2005/09/15 (木) 22:42:45 ◆ ▼ ◇ [qwerty]ヘタレが異性の好意を被る物語は、説得性にかける。しかし、もしその相手が
メイドや妹であるならば、好意を買っても不思議ではあるまい。ヘタレが鑑賞
者の多くを占めるギャルゲーとその周縁の物語において、妹・メイド人格が多
用されている現状は、“ヘタレらぶらぶ”状況の納得ある成立が、求められて
きたことの帰結である。
では、これらの人格以外に、ヘタレが熱狂的な愛を受けても不思議はない対象
はいないのだろうか。我々はそれを、この物語に発見した。白痴である。
睡眠中のほとんど他人の人間にまたがり強制起床を試みる少女は、白痴である。
たい焼きを食い逃げし、奇声を発しながら他人をファーストフード店に連れ込
む少女は、白痴である。ヘタレ鑑賞者が、彼女たちに愛されても、物語の実存
性は失われないだろう。
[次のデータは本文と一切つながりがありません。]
(* ===== verification/SamlGate.v ===== *)
(** * The assertion gate

    [campusid/saml/gate.py]: the ordered checks that decide whether a SAML
    response becomes an authenticated user.  The gate is a program over Redis,
    because its last steps spend an outstanding request and record the
    assertion's identifier.  The resolver of identity providers is an argument
    of the gate in the source and here; lxml's parser, signxml and the
    [cryptography] package are parameters.  Each reading of the clock is a
    separate argument. *)

From S2P Require Import Prelude PyStr Dict Base64 Json Errors Redis Codec OneShot Pending IsoTime Xml SamlSignature.
Import Xml Ns Parser Signature.

Module Gate.

Definition RECOGNISED_CONDITIONS : list string :=
  [Q_AUDIENCE_RESTRICTION; Q_ONE_TIME_USE; Q_PROXY_RESTRICTION].

Record TrustedIdP : Type := {
  entity_id : string;
  signing_certificates : list string;
  want_assertions_signed : bool;
  allow_unsolicited : bool;
}.

Record GatePolicy : Type := {
  audience : string;
  destination : string;
  clock_skew : duration;
  max_authn_age : option duration;
}.

Record AssertionFacts : Type := {
  issuer : string;
  assertion_id : string;
  name_id : string;
  name_id_format : option string;
  not_on_or_after : IsoTime.datetime;
  authn_instant : IsoTime.datetime;
  authn_context : option string;
  session_index : option string;
  attributes : list (string * list string);
  f_relay_state : option string;
  f_return_to : option string;
  f_correlation_id : option string;
}.

(** What the clock answered at each of the four places that read it. *)
Record Readings : Type := {
  at_conditions : moment;
  at_confirmation : moment;
  at_authn : moment;
  at_replay : moment;
}.

(** ** Reading an element *)

Definition _required_attribute (e : element) (name : string) : result exn string :=
  match get e name with Some v => Ok v | None => Err (SamlRejected MALFORMED_RESPONSE) end.

Definition _instant (e : element) (name : string) (required : bool)
  : result exn (option IsoTime.datetime) :=
  match get e name with
  | None => if required then Err (SamlRejected MALFORMED_RESPONSE) else Ok None
  | Some raw =>
      match IsoTime.fromisoformat raw with
      | None => Err (SamlRejected MALFORMED_RESPONSE)
      | Some parsed =>
          match IsoTime.dt_offset parsed with
          | None => Err (SamlRejected MALFORMED_RESPONSE)
          | Some _ => Ok (Some parsed)
          end
      end
  end.

(** The overload for [required=True]. *)
Definition _instant_required (e : element) (name : string) : result exn IsoTime.datetime :=
  let* o := _instant e name true in
  match o with Some d => Ok d | None => Err (SamlRejected MALFORMED_RESPONSE) end.

(** [collected.setdefault(name, []).extend(values)]. *)
Fixpoint extend (collected : list (string * list string)) (name : string) (values : list string)
  : list (string * list string) :=
  match collected with
  | [] => [(name, values)]
  | (n, vs) :: rest =>
      if String.eqb n name then (n, vs ++ values) :: rest else (n, vs) :: extend rest name values
  end.

Definition _attributes (assertion : element) : list (string * list string) :=
  fold_left (fun collected attribute =>
    match get attribute "Name" with
    | None => collected
    | Some name =>
        extend collected name (map (fun v => text_of (Some v)) (findall attribute Q_ATTRIBUTE_VALUE))
    end)
    (concat (map (fun statement => findall statement Q_ATTRIBUTE)
       (findall assertion Q_ATTRIBUTE_STATEMENT))) [].

Definition _name_id (assertion : element) : result exn string :=
  let value := Py.strip (text_of (find2 assertion Q_SUBJECT Q_NAME_ID)) in
  if String.eqb value "" then Err (SamlRejected SUBJECT_CONFIRMATION_INVALID) else Ok value.

Definition _name_id_format (assertion : element) : option string :=
  match find2 assertion Q_SUBJECT Q_NAME_ID with
  | Some n => get n "Format"
  | None => None
  end.

(** ** The checks *)

Section gate.
Variable policy : GatePolicy.
Variable resolve_idp : string -> result exn (option TrustedIdP).
Variable decryption_keys : list string.
Variable fromstring : etree_parser.
Variable verifier : xml_verifier.
Variable lib : Encryption.crypto.

Definition _check_status (root : element) : result exn unit :=
  let value := match find_below root Q_STATUS_CODE with Some s => get s "Value" | None => None end in
  raise* SamlRejected IDP_ERROR_STATUS when negb (bool_decide (value = Some STATUS_SUCCESS));
  Ok tt.

Definition _resolve_issuer (root : element) : result exn TrustedIdP :=
  let issuer := Py.strip (text_of (find root Q_ISSUER)) in
  let* issuer :=
    match find root Q_ASSERTION with
    | None => Ok issuer
    | Some assertion =>
        let assertion_issuer := Py.strip (text_of (find assertion Q_ISSUER)) in
        raise* SamlRejected ISSUER_MISMATCH when
          negb (String.eqb assertion_issuer "") && negb (String.eqb issuer "") &&
          negb (String.eqb assertion_issuer issuer);
        Ok (if String.eqb assertion_issuer "" then issuer else assertion_issuer)
    end in
  raise* SamlRejected UNKNOWN_ISSUER when String.eqb issuer "";
  let* found := resolve_idp issuer in
  match found with
  | None => Err (SamlRejected UNKNOWN_ISSUER)
  | Some idp => Ok idp
  end.

(** The loop of [_decrypt]: the last refusal is the one raised. *)
Fixpoint decrypt_with (encrypted : element) (refusal : option exn) (keys : list string)
  : result exn element :=
  match keys with
  | [] => match refusal with Some e => Err e | None => Err ValueError end
  | key :: rest =>
      match Encryption.decrypt_assertion lib fromstring encrypted key with
      | Ok e => Ok e
      | Err e => decrypt_with encrypted (Some e) rest
      end
  end.
Definition _decrypt (encrypted : element) : result exn element :=
  decrypt_with encrypted None decryption_keys.

Definition _verify_encrypted (encrypted : element) (idp : TrustedIdP) : result exn element :=
  match decryption_keys with
  | [] => Err (SamlRejected DECRYPTION_FAILED)
  | _ =>
      let* assertion := _decrypt encrypted in
      raise* SamlRejected DECRYPTION_FAILED when negb (has_tag Q_ASSERTION assertion);
      let* _ := Xsw.assert_no_wrapping assertion in
      verify_signature verifier assertion assertion RESPONSE_SIGNATURE_LOCATION
        (signing_certificates idp)
  end.

Definition _verify (root : element) (idp : TrustedIdP) : result exn element :=
  let* _ :=
    match find_signature root with
    | Some _ =>
        let* _ := verify_signature verifier root root RESPONSE_SIGNATURE_LOCATION
                    (signing_certificates idp) in
        Ok tt
    | None => Ok tt
    end in
  match find root Q_ENCRYPTED_ASSERTION with
  | Some encrypted => _verify_encrypted encrypted idp
  | None =>
      match find root Q_ASSERTION with
      | None => Err (SamlRejected MALFORMED_RESPONSE)
      | Some assertion =>
          if negb (want_assertions_signed idp) && bool_decide (find_signature assertion = None)
          then
            raise* SamlRejected SIGNATURE_MISSING when bool_decide (find_signature root = None);
            Ok assertion
          else verify_signature verifier root assertion ASSERTION_SIGNATURE_LOCATION
                 (signing_certificates idp)
      end
  end.

Definition _check_destination (root : element) : result exn unit :=
  match get root "Destination" with
  | Some d => raise* SamlRejected DESTINATION_MISMATCH when negb (String.eqb d (destination policy)); Ok tt
  | None => Ok tt
  end.

Definition _consume_request (root : element) (idp : TrustedIdP)
  : prog (option Pending.OutstandingRequest) :=
  match get root "InResponseTo" with
  | None =>
      if negb (allow_unsolicited idp) then Throw (SamlRejected UNSOLICITED_RESPONSE) else Ret None
  | Some in_response_to =>
      await* request := Pending.request_consume in_response_to in
      match request with
      | None => Throw (SamlRejected UNKNOWN_INRESPONSETO)
      | Some request =>
          if negb (String.eqb (Pending.idp_entity_id request) (entity_id idp))
          then Throw (SamlRejected UNKNOWN_INRESPONSETO) else Ret (Some request)
      end
  end.

Definition _check_audience (assertion : element) : result exn unit :=
  match find assertion Q_CONDITIONS with
  | None => Err (SamlRejected AUDIENCE_MISMATCH)
  | Some conditions =>
      let audiences :=
        map (fun a => Py.strip (text_of (Some a))) (findall2 conditions Q_AUDIENCE_RESTRICTION Q_AUDIENCE) in
      raise* SamlRejected AUDIENCE_MISMATCH when bool_decide (audiences = []);
      raise* SamlRejected AUDIENCE_MISMATCH when negb (existsb (String.eqb (audience policy)) audiences);
      Ok tt
  end.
なぜなら、(救いのないことに)彼女たちは普通では
ないからである。
社会的弱者になりがちなギャルゲー鑑賞者の感情移入を誘うには、感情移入の
対象を同じようなヘタレにしなければならない。感情移入は、他者に自己を見
出す行為だからである。『ONE』は身体障害者もヘタレ範疇に入りうるという
残酷な発見によって、成立したと言ってよい。初めての出会いの時、屋上で
「そっか、今日は夕焼けなんだ」と呟くみさき先輩は効く。そこには、階段か
ら転げ落ちてきたどじなメイドロボや、届かない高さにある本を悔しそうに見
つめる内気な女子高校生に匹敵する破壊力が、確かにあった。